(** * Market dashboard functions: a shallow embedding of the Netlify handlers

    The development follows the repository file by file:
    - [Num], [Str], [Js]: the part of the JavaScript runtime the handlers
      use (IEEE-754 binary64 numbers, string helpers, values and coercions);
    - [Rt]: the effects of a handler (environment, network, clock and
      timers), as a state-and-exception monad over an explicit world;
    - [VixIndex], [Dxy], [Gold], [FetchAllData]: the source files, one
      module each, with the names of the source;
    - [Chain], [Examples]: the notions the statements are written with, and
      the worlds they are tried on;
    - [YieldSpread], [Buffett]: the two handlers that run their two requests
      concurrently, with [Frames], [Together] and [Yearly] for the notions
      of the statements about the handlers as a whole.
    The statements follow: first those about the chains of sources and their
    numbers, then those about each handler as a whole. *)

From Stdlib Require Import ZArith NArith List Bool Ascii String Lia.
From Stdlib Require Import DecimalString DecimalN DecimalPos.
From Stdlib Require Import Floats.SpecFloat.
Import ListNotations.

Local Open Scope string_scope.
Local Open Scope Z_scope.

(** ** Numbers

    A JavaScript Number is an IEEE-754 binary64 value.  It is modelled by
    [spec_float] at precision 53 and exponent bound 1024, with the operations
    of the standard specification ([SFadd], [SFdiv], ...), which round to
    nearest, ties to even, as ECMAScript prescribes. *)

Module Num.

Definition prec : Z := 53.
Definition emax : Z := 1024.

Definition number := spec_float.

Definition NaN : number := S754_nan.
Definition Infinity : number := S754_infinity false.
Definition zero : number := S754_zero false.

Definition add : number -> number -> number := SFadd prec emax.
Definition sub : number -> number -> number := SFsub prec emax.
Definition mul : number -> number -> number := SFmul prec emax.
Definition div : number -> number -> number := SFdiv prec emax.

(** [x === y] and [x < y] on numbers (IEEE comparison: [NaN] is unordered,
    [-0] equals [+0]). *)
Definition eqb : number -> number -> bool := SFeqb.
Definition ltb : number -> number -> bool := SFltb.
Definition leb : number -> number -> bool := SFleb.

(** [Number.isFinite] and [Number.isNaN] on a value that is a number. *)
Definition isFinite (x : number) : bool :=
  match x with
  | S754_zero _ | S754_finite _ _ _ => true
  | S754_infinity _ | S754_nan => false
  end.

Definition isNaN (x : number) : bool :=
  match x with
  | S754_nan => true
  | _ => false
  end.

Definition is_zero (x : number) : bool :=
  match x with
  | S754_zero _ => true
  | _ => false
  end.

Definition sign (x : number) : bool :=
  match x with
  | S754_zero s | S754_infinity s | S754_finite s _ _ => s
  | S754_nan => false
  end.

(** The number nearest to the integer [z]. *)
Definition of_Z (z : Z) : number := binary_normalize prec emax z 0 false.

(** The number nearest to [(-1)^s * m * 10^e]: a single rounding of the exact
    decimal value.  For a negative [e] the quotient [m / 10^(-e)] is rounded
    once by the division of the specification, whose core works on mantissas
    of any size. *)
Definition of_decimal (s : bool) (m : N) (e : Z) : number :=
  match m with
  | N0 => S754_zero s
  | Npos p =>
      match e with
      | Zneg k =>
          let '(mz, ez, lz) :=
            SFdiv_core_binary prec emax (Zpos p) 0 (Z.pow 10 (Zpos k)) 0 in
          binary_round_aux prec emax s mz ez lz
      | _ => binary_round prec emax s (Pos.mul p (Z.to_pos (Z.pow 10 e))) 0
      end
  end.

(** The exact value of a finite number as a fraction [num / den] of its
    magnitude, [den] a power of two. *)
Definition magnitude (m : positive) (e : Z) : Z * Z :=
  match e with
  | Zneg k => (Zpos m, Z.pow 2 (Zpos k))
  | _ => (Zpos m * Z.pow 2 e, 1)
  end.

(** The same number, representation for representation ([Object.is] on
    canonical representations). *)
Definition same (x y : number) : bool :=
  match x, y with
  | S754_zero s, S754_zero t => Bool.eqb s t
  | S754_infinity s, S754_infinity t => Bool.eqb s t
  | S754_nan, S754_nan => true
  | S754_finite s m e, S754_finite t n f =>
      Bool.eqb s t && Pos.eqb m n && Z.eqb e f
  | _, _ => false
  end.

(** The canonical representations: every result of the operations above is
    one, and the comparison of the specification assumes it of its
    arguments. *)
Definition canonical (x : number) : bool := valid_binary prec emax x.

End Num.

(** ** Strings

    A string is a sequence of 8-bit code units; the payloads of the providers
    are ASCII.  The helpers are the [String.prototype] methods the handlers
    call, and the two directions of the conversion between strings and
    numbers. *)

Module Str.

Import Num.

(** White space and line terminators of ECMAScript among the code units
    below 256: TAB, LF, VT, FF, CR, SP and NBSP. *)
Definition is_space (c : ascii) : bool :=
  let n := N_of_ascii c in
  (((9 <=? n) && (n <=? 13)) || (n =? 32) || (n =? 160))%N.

### Task prompt
Scan the entries above for the line containing "Definition add : number", and copy it and all lines after it exactly, down to and including the line containing "Definition div : number".

### Written response
Definition add : number -> number -> number := SFadd prec emax.
Definition sub : number -> number -> number := SFsub prec emax.
Definition mul : number -> number -> number := SFmul prec emax.
Definition div : number -> number -> number := SFdiv prec emax.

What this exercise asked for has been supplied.